Will February 2017 go down as the month that destroyed adtech?

The Promotion Fix is a​n ​exclusive biweekly column for The Drum from Samuel Scott, a global keynote marketing speaker who is a former journalist, newspaper editor, and director of marketing and communications in the high-tech industry. Follow him @samueljscott.

February 2017 has been a bad month for adtech. This month’s news should shake the industry down to its very core – and rightfully so.

Marc Pritchard rocks the ad world

February began with the fallout from Procter & Gamble’s chief brand officer Marc Pritchard’s atomic bomb of a marketing address to the annual leadership meeting of the Internet Advertising Bureau (IAB) in Florida. His opening remarks set the stage for the news to come:

“Before digital technology, we were constrained. Limited formats, change at a snail’s pace. Now, we have freedom to spread our wings, to venture where no creative has been before, at lightning speed. And the result can be magnificent works of craft. But, there’s a dark side. At the same time, we’ve seen an exponential increase in, well, crap.

"Craft or crap? That’s really the big question. And technology enables both. And all too often, the outcome has been crappy advertising accompanied by even crappier viewing experiences.”

Pritchard, the top marketer at the world’s largest advertiser, then advocated for one viewability standard, accredited third-party measurement verification, transparent agency contracts, and the prevention of online advertising fraud. Most significantly, Pritchard announced that P&G will be reviewing all agency contracts and will not use advertising networks and platforms that do not comply.

Following Pritchard’s speech, The Drum found that more advertisers are considering similar ultimatums and Mark Ritson called it “the biggest marketing speech for 20 years.” Why was it so significant? Pritchard finally threw down the gauntlet that marketers had been waving around for years.

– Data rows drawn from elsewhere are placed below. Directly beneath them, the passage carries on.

Lemma Parse_last_wins_witness :
  ∃ f', Parse oneFlag (assignArg <$> [(B "name", B "a"); (B "name", B "b")]) =
        Parsed f' ∧ args f' = [] ∧ output f' = output oneFlag ∧
        ∀ k, deref f' k =
             default (deref oneFlag k)
                     (lastValue [(B "name", B "a"); (B "name", B "b")] k).
Proof.
  apply (Parse_last_wins oneFlag [(B "name", B "a"); (B "name", B "b")]).
  apply (bool_decide_unpack _). by vm_compute.
Defined.

Lemma Parse_undefined_flag_witness :
  Parse oneFlag [assignArg (B "colour", B "red"); B "-name=x"] =
  ParseExit (usage (write (setArgs (setParsed oneFlag true) [B "-name=x"])
       (WriteLine (errorText (ErrNotDefined (B "colour")))))) 2.
Proof.
  apply (Parse_undefined_flag oneFlag (B "colour") (B "red") [B "-name=x"]);
    [reflexivity|apply (bool_decide_unpack _); by vm_compute|by vm_compute|
     discriminate|discriminate].
Defined.

Lemma Parse_help_witness :
  Parse oneFlag [B "-" ++ B "help"; B "-name=x"] =
  ParseExit (usage (setArgs (setParsed oneFlag true) [B "-name=x"])) 0.
Proof.
  apply (Parse_help oneFlag (B "help") [B "-name=x"]);
    [reflexivity|apply (bool_decide_unpack _); by vm_compute|by vm_compute].
Defined.

Lemma Parse_needs_argument_witness :
  Parse oneFlag [B "-" ++ B "name"] =
  ParseExit (usage (write (setArgs (setParsed oneFlag true) [])
       (WriteLine (errorText (ErrNeedsArgument (B "name")))))) 2.
Proof.
  apply (Parse_needs_argument oneFlag (B "name")
           (mkFlag (B "name") (B "a name") [] []));
    [reflexivity|apply (bool_decide_unpack _); by vm_compute|by vm_compute].
Defined.

Lemma Parse_value_next_witness :
  Parse oneFlag [B "-" ++ B "name"; B "-doc=x"] =
  Parsed (setFlag (setArgs (setParsed oneFlag true) []) (B "name")
            (mkFlag (B "name") (B "a name") [] []) (B "-doc=x")).
Proof.
  apply (Parse_value_next oneFlag (B "name") (B "-doc=x")
           (mkFlag (B "name") (B "a name") [] []));
    [apply (bool_decide_unpack _); by vm_compute|by vm_compute].
Defined.

Lemma Parse_stops_at_non_flag_witness :
  Parse oneFlag [B "crawl"; B "-name=x"] =
  Parsed (setArgs (setParsed oneFlag true) [B "crawl"; B "-name=x"]).
Proof. apply Parse_stops_at_non_flag. left. discriminate. Defined.

End flag.
(** The writes of [f.usage()]: one [Fprintf] for the header, then one
    [Fprint] for each flag. *)
Definition usageChunks (f : FlagSet) : option (list bytes) :=
  entries ← mapM printFlag (sortFlags (formal f)); Some (usageHeader f :: entries).

(** The writes of an event: [Fprintln] writes a message and its line
    break at once. *)
Definition eventChunks (f : FlagSet) (ev : outEvent) : option (list bytes) :=
  match ev with
  | WriteLine msg => Some [msg ++ [LF]]
  | UsageCalled => usageChunks f
  end.

(** The writes of a sequence of events. *)
Definition eventsChunks (f : FlagSet) (evs : list outEvent) : option (list bytes) :=
  chunks ← mapM (eventChunks f) evs; Some (concat chunks).

(** ** Sorting and mapping *)

(** A sort commutes with a function that respects the order. *)
Section sort_fmap.
Context {A B : Type} (R : relation A) (R' : relation B) (f : A → B).
Context `{!RelDecision R, !RelDecision R'}.
Context (Hf : ∀ x y, R x y ↔ R' (f x) (f y)).

Lemma list_merge_fmap l1 l2 :
  f <$> list_merge R l1 l2 = list_merge R' (f <$> l1) (f <$> l2).
Proof.
  revert l2. induction l1 as [|x1 l1 IH1]; intros l2.
  { by rewrite fmap_nil, !list_merge_nil_l. }
  induction l2 as [|x2 l2 IH2]; [by rewrite fmap_nil, !list_merge_nil_r|].
  rewrite !fmap_cons, !list_merge_cons.
  rewrite (decide_ext _ _ _ _ (Hf x1 x2)).
  case_decide; rewrite fmap_cons; f_equal; [apply IH1|apply IH2].
Qed.

Local Abbreviation stack_fmap :=
  (fmap (M:=list) (fmap (M:=option) (fmap (M:=list) f))).

Lemma merge_list_to_stack_fmap st l :
  stack_fmap (merge_list_to_stack R st l) =
  merge_list_to_stack R' (stack_fmap st) (f <$> l).
Proof.
  revert l. induction st as [|[l'|] st IH]; intros l; simpl; [done| |done].
  by rewrite IH, list_merge_fmap.
Qed.

Lemma merge_stack_fmap st :
  f <$> merge_stack R st = merge_stack R' (stack_fmap st).
Proof.
  induction st as [|[l|] st IH]; simpl; [done| |done].
  by rewrite list_merge_fmap, IH.
Qed.

Lemma merge_sort_aux_fmap st l :
  f <$> merge_sort_aux R st l =
  merge_sort_aux R' (stack_fmap st) (f <$> l).
Proof.
  revert st. induction l as [|x l IH]; intros st; simpl.
  - apply merge_stack_fmap.
  - by rewrite IH, merge_list_to_stack_fmap.
Qed.

Lemma merge_sort_fmap l : f <$> merge_sort R l = merge_sort R' (f <$> l).
Proof. apply merge_sort_aux_fmap. Qed.
End sort_fmap.

(** ** [sortFlags] *)

Section sortFlags_lemmas.
Implicit Types (m : gmap bytes Flag) (fl : Flag) (f : FlagSet).

#[export] Instance flagLe_trans : Transitive flagLe.
Proof. intros a b c. unfold flagLe. apply transitivity. Qed.

#[export] Instance flagLe_total : Total flagLe.
Proof. intros a b. unfold flagLe. apply total, _. Qed.

Lemma sortFlags_Permutation m : sortFlags m ≡ₚ (map_to_list m).*2.
Proof. apply merge_sort_Permutation. Qed.

Lemma sortFlags_StronglySorted m : StronglySorted flagLe (sortFlags m).
Proof. apply StronglySorted_merge_sort; apply _. Qed.

Lemma elem_of_sortFlags m fl :
  fl ∈ sortFlags m ↔ ∃ k, m !! k = Some fl.
Proof.
  rewrite sortFlags_Permutation, list_elem_of_fmap. split.
  - intros ([k fl'] & -> & ?%elem_of_map_to_list). by exists k.
  - intros [k Hk]. exists (k, fl). by rewrite elem_of_map_to_list.
Qed.

Lemma length_sortFlags m : length (sortFlags m) = size m.
Proof.
  rewrite (Permutation_length (sortFlags_Permutation m)), length_fmap.
  apply length_map_to_list.
Qed.

(** The order of [lexico] on strings is Go's [<]. *)
Lemma stringLess_lexico s t : stringLess s t ↔ lexico s t.
Proof.
  revert t. induction s as [|c s IH]; intros [|d t]; cbn [stringLess]; try done.
  change (lexico (c :: s) (d :: t)) with (lexico c d ∨ c = d ∧ lexico s t).
  case_decide as Hcd.
  - subst d. rewrite IH. split; [by right|]. intros [Hlt|[_ ?]]; [|done].
    by destruct (irreflexivity (@lexico ascii _) c).
  - rewrite bool_decide_spec. unfold lexico at 1, ascii_lexico, lexico, N_lexico.
    unfold nat_of_ascii. split.
    + intros Hlt. left. lia.
    + intros [Hlt|[? _]]; [lia|done].
Qed.
(* ===== verification/Main.v ===== *)
(** * The program ([func main])

    [main] (lines 49-79 of [swissknife.go]) as a function from the state
    of standard output and the program's arguments to what the process
    leaves behind: standard output, the events on standard error and
    the way it ended.  [os.Args] is [arg0 :: arguments]; the flag
    package reads [arg0] when it creates [CommandLine].  Standard output
    is any [Writer]; [terminal] is the one that takes every write.  The
    template engine is a parameter ([TemplateEngine]); the theorems
    about [main] assume of it only [RendersSpider], which Go's engine
    provides, and [main_panics_iff] assumes nothing of it.

    The theorems of the first part are about runs on a terminal:
    [mainSpec] states what such a run leaves behind as a relation,
    [stderrText] turns the events on standard error into the bytes that
    the flag package prints.  The second part relates a run on any
    writer that keeps the contract of [io.Writer] to the run on a
    terminal ([outcomeRefines], [main_refines]), and gives the run on
    devices that fill up ([main_no_space]; [stderrOn] is what a writer
    receives of the program's writes to standard error, [stderrAtExit]
    adds the report of the runtime when the run ends in a panic). *)

From Stdlib Require Import Ascii.
From stdpp Require Import base tactics option list strings gmap.
From S2P Require Import Prelude GoStrings Writer Fmt Spider Utf8 HtmlEscape Lexer Parser.
From S2P Require Import Exec Template Flags Usage CommandLine.

(** What a [panic] carries. *)
Inductive panicValue : Type :=
  | PanicFlag (p : flag.flagPanic)
  | PanicParse (e : parseFailure)
  | PanicExecute (e : execFailure)
  | PanicFlagParse (e : flag.flagError).

(** How the process ends: [os.Exit(code)] (a return from [main] is an
    exit with code 0), or a panic.  [NoAnswer] is the model out of fuel
    or a format outside the model of [fmt], which [main_status]
    excludes. *)
Inductive exitStatus : Type :=
  | Exit (code : nat)
  | Panic (what : panicValue)
  | NoAnswer.

(** What a run leaves behind: standard output, a writer of type [W],
    the events on standard error and the way the run ended. *)
Record outcome (W : Type) : Type := mkOutcome {
  stdout : W;
  stderr : list flag.outEvent;
  status : exitStatus;
}.
Arguments mkOutcome {W} stdout stderr status.
Arguments stdout {W} o.
Arguments stderr {W} o.
Arguments status {W} o.

(** The format of line 60; it holds no verb, so [fmt.Printf] writes it
    as it is. *)
Definition needsNameMessage : bytes := B "error: a spider needs a name" ++ [LF].

(** The default of the flag [url]. *)
Definition defaultURL : bytes := B "www.example.com".

(** Lines 50-53: the three flags, defined on [CommandLine]; the three
    pointers are the second component. *)
Definition defineFlags (arg0 : bytes)
    : result flag.flagPanic (flag.FlagSet * (bytes * bytes * bytes)) :=
  '(cl, spiderName) ← flag.String (flag.CommandLine arg0) (B "name") [] (B "spider name");
  '(cl, spiderDoc) ← flag.String cl (B "doc") [] (B "spider doc");
  '(cl, spiderURL) ← flag.String cl (B "url") defaultURL (B "start url to scrape");
  Ok (cl, (spiderName, spiderDoc, spiderURL)).

(** Lines 64-68: the [Spider] built from the three variables. *)
Definition spiderOf (cl : flag.FlagSet) (ptrs : bytes * bytes * bytes) : Spider :=
  let '(spiderName, spiderDoc, spiderURL) := ptrs in
  mkSpider (flag.deref cl spiderName) (flag.deref cl spiderDoc)
           (flag.deref cl spiderURL).

Section main.
Context `{TemplateEngine} `{Writer W}.

(** Lines 70-78: parse the template and execute it on the spider, with
    standard output as the writer; either failure is a panic.  The
    name [spider] of [template.New] and the function map of line 70,
    which is empty, are not arguments of the engine: the name occurs in
    the texts of errors only, and an empty map defines no function. *)
Definition generate (Stdout : W) (spider : Spider) (err : list flag.outEvent)
    : outcome W :=
  match engineParse spiderTemplate with
  | Err e => mkOutcome Stdout err (Panic (PanicParse e))
  | Ok t =>
    match engineExecute t spider Stdout with
    | (out, Some e) => mkOutcome out err (Panic (PanicExecute e))
    | (out, None) => mkOutcome out err (Exit 0)
    end
  end.

(** Lines 59-78: what [main] does once the flags are parsed.  What
    [fmt.Printf] returns at line 60 is dropped: the run exits with code
    1 whether the message was written or not. *)
Definition afterParse (Stdout : W) (cl : flag.FlagSet)
    (ptrs : bytes * bytes * bytes) : outcome W :=
  if bool_decide (flag.deref cl ptrs.1.1 = []) then
    match Printf Stdout needsNameMessage with
    | Some (out, _, _) => mkOutcome out (flag.output cl) (Exit 1)
    | None => mkOutcome Stdout (flag.output cl) NoAnswer
    end
  else generate Stdout (spiderOf cl ptrs) (flag.output cl).

(** [func main], started with [os.Stdout] in state [Stdout].  The
    package-level [flag.Parse] drops the error that [CommandLine.Parse]
    returns; with [ExitOnError] there is none. *)
Definition main (Stdout : W) (arg0 : bytes) (arguments : list bytes) : outcome W :=
  match defineFlags arg0 with
  | Err p => mkOutcome Stdout [] (Panic (PanicFlag p))
  | Ok (cl, ptrs) =>
    match flag.Parse cl arguments with
    | flag.Parsed cl => afterParse Stdout cl ptrs
    | flag.ParseExit cl code => mkOutcome Stdout (flag.output cl) (Exit code)
    | flag.ParseError cl e => afterParse Stdout cl ptrs
    | flag.ParsePanic cl e =>
      mkOutcome Stdout (flag.output cl) (Panic (PanicFlagParse e))
    | flag.ParseOutOfFuel => mkOutcome Stdout [] NoAnswer
    end
  end.

End main.

(** The flag set after lines 50-53. *)
Definition spiderFlags (arg0 : bytes) : flag.FlagSet :=
  flag.mkFlagSet flag.UsageCommandLine arg0 false ∅
    (<[B "url" := flag.mkFlag (B "url") (B "start url to scrape") defaultURL defaultURL]>
     (<[B "doc" := flag.mkFlag (B "doc") (B "spider doc") [] []]>
      (<[B "name" := flag.mkFlag (B "name") (B "spider name") [] []]> ∅)))
    [] flag.ExitOnError [].

(** The three pointers of lines 50-53. *)
Definition spiderPtrs : bytes * bytes * bytes := (B "name", B "doc", B "url").

(** The spider that the assignments [-k=v] of a command line describe:
    for each flag the last value given, or its default. *)
Definition assignedSpider (kvs : list (bytes * bytes)) : Spider :=
  mkSpider (default [] (flag.lastValue kvs (B "name")))
           (default [] (flag.lastValue kvs (B "doc")))
           (default defaultURL (flag.lastValue kvs (B "url"))).

(** The command line of the usage comment (line 9) as the shell hands
    it to the process: the program, and the arguments with the quotes
    around the value of [-doc] removed. *)
Definition usageProgram : bytes := B "./tools/swissknife".

Definition usageArguments : list bytes :=
  [B "-name=MarineTraffic"; B "-doc=scrape MT"; B "-url=www.mt.com"].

Back in the days of print media, advertisers always demanded audited numbers to know that the circulation information provided by outlets was, you know, not full of crap. Today, too many people just accept whatever ad networks tell us. (“Oh, yes – the number of ‘impressions’ is the number of times that human beings saw your ads.”)

Not anymore. Pritchard spoke for all of us when he called for a return to the days of metric standardisation and independent auditing. It gave me goosebumps. But will online advertising survive such changes? The other news from this month makes me sceptical.

Programmatic ads fund terrorism

When I was studying journalism in the late 1990s, my first internship was at a weekly Boston newspaper that serves an affluent, blue-blooded part of the city. Former US secretary of state John Kerry lives there.

The Beacon Hill Times, the local residents, and the businesses that serve them all have an interdependent, symbiotic relationship. The newspaper covers the residents’ pressing concerns such as the opening of a new luxury jewelry store and the need for a greater presence of taxis. Businesses such as the jewelry store place advertisements.

The business owners are proud to appear in a recognised and quality-controlled publication with a deep community presence. They clip the articles and advertisements and hang them on their walls. The publication itself is central to the brand of the advertisers – and vice versa – in a way that makes them partners and two sides of the same marketing coin.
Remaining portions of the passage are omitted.